— YOUR ASSIGNMENT —
Each line of the data below must be reproduced without any change.

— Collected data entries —
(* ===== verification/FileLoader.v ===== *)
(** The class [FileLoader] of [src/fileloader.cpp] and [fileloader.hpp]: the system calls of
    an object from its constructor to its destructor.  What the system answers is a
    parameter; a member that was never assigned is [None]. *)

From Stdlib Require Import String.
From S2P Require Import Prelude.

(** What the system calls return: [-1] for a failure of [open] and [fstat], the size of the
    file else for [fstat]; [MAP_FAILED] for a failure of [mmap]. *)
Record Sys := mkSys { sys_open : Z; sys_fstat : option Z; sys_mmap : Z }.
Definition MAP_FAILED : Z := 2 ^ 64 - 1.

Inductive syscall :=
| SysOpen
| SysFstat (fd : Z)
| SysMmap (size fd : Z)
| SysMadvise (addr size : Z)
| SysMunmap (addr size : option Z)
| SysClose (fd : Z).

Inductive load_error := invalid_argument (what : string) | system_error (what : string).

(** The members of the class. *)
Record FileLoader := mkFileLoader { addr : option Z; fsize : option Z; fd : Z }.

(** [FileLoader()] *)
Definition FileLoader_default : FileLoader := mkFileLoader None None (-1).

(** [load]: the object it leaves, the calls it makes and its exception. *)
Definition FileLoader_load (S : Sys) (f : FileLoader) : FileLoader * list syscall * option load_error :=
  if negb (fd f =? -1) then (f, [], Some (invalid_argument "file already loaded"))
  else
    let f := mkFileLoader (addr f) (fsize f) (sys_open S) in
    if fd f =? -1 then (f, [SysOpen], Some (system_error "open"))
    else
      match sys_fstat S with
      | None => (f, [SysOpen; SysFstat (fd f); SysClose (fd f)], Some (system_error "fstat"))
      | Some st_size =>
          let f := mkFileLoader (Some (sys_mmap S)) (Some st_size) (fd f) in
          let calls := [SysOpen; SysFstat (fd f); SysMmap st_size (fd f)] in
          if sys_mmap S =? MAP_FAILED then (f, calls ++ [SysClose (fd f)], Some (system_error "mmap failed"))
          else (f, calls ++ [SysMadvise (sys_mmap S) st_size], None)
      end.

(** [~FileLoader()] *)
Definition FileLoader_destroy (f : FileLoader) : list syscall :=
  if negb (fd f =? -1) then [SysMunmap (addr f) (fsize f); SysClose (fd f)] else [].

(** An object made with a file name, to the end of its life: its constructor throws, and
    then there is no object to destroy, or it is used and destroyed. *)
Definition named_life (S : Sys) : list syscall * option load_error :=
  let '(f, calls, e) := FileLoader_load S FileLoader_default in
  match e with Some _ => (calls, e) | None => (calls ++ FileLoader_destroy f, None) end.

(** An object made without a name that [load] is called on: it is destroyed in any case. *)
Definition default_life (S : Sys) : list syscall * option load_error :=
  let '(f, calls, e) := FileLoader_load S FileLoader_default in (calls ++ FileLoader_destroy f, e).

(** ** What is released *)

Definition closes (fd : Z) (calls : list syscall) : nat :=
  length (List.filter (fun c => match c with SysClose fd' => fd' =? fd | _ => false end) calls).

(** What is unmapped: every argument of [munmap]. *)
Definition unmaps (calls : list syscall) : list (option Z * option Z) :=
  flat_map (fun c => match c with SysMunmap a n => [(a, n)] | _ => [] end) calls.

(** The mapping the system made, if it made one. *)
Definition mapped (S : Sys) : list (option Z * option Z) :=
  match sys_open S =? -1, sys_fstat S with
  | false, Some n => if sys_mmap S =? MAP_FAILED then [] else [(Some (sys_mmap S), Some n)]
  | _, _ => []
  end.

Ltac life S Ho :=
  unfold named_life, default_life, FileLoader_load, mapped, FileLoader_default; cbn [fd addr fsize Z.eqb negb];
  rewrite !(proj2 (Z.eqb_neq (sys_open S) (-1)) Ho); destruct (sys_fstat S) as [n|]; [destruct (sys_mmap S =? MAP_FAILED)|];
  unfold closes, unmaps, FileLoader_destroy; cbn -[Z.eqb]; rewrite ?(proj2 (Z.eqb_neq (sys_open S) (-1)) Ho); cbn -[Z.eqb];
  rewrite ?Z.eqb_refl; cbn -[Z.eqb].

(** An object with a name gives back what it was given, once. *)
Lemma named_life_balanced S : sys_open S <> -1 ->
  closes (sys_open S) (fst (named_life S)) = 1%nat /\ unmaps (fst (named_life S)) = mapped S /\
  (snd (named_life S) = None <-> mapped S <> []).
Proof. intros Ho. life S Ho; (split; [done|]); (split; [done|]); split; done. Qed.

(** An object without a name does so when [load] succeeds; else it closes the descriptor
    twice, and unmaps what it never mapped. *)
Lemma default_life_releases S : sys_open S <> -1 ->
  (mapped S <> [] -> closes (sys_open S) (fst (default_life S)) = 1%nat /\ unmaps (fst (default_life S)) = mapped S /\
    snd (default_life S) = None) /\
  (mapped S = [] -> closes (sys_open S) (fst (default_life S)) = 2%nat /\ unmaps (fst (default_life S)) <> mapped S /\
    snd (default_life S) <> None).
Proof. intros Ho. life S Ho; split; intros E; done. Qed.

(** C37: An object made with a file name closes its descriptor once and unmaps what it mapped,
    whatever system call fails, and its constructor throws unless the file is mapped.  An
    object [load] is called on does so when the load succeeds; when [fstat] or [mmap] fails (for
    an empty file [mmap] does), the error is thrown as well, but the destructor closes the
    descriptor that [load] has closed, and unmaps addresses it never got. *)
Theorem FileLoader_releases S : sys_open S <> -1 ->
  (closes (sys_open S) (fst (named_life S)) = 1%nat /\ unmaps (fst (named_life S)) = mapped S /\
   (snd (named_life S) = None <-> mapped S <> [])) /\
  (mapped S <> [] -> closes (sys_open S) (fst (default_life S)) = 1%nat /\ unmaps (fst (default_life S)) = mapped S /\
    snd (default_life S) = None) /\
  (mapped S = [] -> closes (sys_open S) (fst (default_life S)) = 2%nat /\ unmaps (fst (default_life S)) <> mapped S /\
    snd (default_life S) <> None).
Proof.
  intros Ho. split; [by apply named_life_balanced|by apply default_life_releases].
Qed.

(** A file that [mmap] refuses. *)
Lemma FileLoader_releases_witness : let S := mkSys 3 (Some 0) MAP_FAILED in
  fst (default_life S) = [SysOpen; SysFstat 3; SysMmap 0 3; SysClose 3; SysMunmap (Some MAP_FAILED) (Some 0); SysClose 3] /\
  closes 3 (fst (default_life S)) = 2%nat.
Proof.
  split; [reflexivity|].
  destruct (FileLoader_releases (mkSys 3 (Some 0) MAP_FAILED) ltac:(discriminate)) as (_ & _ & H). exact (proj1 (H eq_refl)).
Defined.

— RESPONSE AREA —
(* ===== verification/FileLoader.v ===== *)
(** The class [FileLoader] of [src/fileloader.cpp] and [fileloader.hpp]: the system calls of
    an object from its constructor to its destructor.  What the system answers is a
    parameter; a member that was never assigned is [None]. *)

From Stdlib Require Import String.
From S2P Require Import Prelude.

(** What the system calls return: [-1] for a failure of [open] and [fstat], the size of the
    file else for [fstat]; [MAP_FAILED] for a failure of [mmap]. *)
Record Sys := mkSys { sys_open : Z; sys_fstat : option Z; sys_mmap : Z }.
Definition MAP_FAILED : Z := 2 ^ 64 - 1.

Inductive syscall :=
| SysOpen
| SysFstat (fd : Z)
| SysMmap (size fd : Z)
| SysMadvise (addr size : Z)
| SysMunmap (addr size : option Z)
| SysClose (fd : Z).

Inductive load_error := invalid_argument (what : string) | system_error (what : string).

(** The members of the class. *)
Record FileLoader := mkFileLoader { addr : option Z; fsize : option Z; fd : Z }.

(** [FileLoader()] *)
Definition FileLoader_default : FileLoader := mkFileLoader None None (-1).

(** [load]: the object it leaves, the calls it makes and its exception. *)
Definition FileLoader_load (S : Sys) (f : FileLoader) : FileLoader * list syscall * option load_error :=
  if negb (fd f =? -1) then (f, [], Some (invalid_argument "file already loaded"))
  else
    let f := mkFileLoader (addr f) (fsize f) (sys_open S) in
    if fd f =? -1 then (f, [SysOpen], Some (system_error "open"))
    else
      match sys_fstat S with
      | None => (f, [SysOpen; SysFstat (fd f); SysClose (fd f)], Some (system_error "fstat"))
      | Some st_size =>
          let f := mkFileLoader (Some (sys_mmap S)) (Some st_size) (fd f) in
          let calls := [SysOpen; SysFstat (fd f); SysMmap st_size (fd f)] in
          if sys_mmap S =? MAP_FAILED then (f, calls ++ [SysClose (fd f)], Some (system_error "mmap failed"))
          else (f, calls ++ [SysMadvise (sys_mmap S) st_size], None)
      end.

(** [~FileLoader()] *)
Definition FileLoader_destroy (f : FileLoader) : list syscall :=
  if negb (fd f =? -1) then [SysMunmap (addr f) (fsize f); SysClose (fd f)] else [].

(** An object made with a file name, to the end of its life: its constructor throws, and
    then there is no object to destroy, or it is used and destroyed. *)
Definition named_life (S : Sys) : list syscall * option load_error :=
  let '(f, calls, e) := FileLoader_load S FileLoader_default in
  match e with Some _ => (calls, e) | None => (calls ++ FileLoader_destroy f, None) end.

(** An object made without a name that [load] is called on: it is destroyed in any case. *)
Definition default_life (S : Sys) : list syscall * option load_error :=
  let '(f, calls, e) := FileLoader_load S FileLoader_default in (calls ++ FileLoader_destroy f, e).

(** ** What is released *)

Definition closes (fd : Z) (calls : list syscall) : nat :=
  length (List.filter (fun c => match c with SysClose fd' => fd' =? fd | _ => false end) calls).

(** What is unmapped: every argument of [munmap]. *)
Definition unmaps (calls : list syscall) : list (option Z * option Z) :=
  flat_map (fun c => match c with SysMunmap a n => [(a, n)] | _ => [] end) calls.

(** The mapping the system made, if it made one. *)
Definition mapped (S : Sys) : list (option Z * option Z) :=
  match sys_open S =? -1, sys_fstat S with
  | false, Some n => if sys_mmap S =? MAP_FAILED then [] else [(Some (sys_mmap S), Some n)]
  | _, _ => []
  end.

Ltac life S Ho :=
  unfold named_life, default_life, FileLoader_load, mapped, FileLoader_default; cbn [fd addr fsize Z.eqb negb];
  rewrite !(proj2 (Z.eqb_neq (sys_open S) (-1)) Ho); destruct (sys_fstat S) as [n|]; [destruct (sys_mmap S =? MAP_FAILED)|];
  unfold closes, unmaps, FileLoader_destroy; cbn -[Z.eqb]; rewrite ?(proj2 (Z.eqb_neq (sys_open S) (-1)) Ho); cbn -[Z.eqb];
  rewrite ?Z.eqb_refl; cbn -[Z.eqb].

(** An object with a name gives back what it was given, once. *)
Lemma named_life_balanced S : sys_open S <> -1 ->
  closes (sys_open S) (fst (named_life S)) = 1%nat /\ unmaps (fst (named_life S)) = mapped S /\
  (snd (named_life S) = None <-> mapped S <> []).
Proof. intros Ho. life S Ho; (split; [done|]); (split; [done|]); split; done. Qed.

(** An object without a name does so when [load] succeeds; else it closes the descriptor
    twice, and unmaps what it never mapped. *)
Lemma default_life_releases S : sys_open S <> -1 ->
  (mapped S <> [] -> closes (sys_open S) (fst (default_life S)) = 1%nat /\ unmaps (fst (default_life S)) = mapped S /\
    snd (default_life S) = None) /\
  (mapped S = [] -> closes (sys_open S) (fst (default_life S)) = 2%nat /\ unmaps (fst (default_life S)) <> mapped S /\
    snd (default_life S) <> None).
Proof. intros Ho. life S Ho; split; intros E; done. Qed.

(** C37: An object made with a file name closes its descriptor once and unmaps what it mapped,
    whatever system call fails, and its constructor throws unless the file is mapped.  An
    object [load] is called on does so when the load succeeds; when [fstat] or [mmap] fails (for
    an empty file [mmap] does), the error is thrown as well, but the destructor closes the
    descriptor that [load] has closed, and unmaps addresses it never got. *)
Theorem FileLoader_releases S : sys_open S <> -1 ->
  (closes (sys_open S) (fst (named_life S)) = 1%nat /\ unmaps (fst (named_life S)) = mapped S /\
   (snd (named_life S) = None <-> mapped S <> [])) /\
  (mapped S <> [] -> closes (sys_open S) (fst (default_life S)) = 1%nat /\ unmaps (fst (default_life S)) = mapped S /\
    snd (default_life S) = None) /\
  (mapped S = [] -> closes (sys_open S) (fst (default_life S)) = 2%nat /\ unmaps (fst (default_life S)) <> mapped S /\
    snd (default_life S) <> None).
Proof.
  intros Ho. split; [by apply named_life_balanced|by apply default_life_releases].
Qed.

(** A file that [mmap] refuses. *)
Lemma FileLoader_releases_witness : let S := mkSys 3 (Some 0) MAP_FAILED in
  fst (default_life S) = [SysOpen; SysFstat 3; SysMmap 0 3; SysClose 3; SysMunmap (Some MAP_FAILED) (Some 0); SysClose 3] /\
  closes 3 (fst (default_life S)) = 2%nat.
Proof.
  split; [reflexivity|].
  destruct (FileLoader_releases (mkSys 3 (Some 0) MAP_FAILED) ltac:(discriminate)) as (_ & _ & H). exact (proj1 (H eq_refl)).
Defined.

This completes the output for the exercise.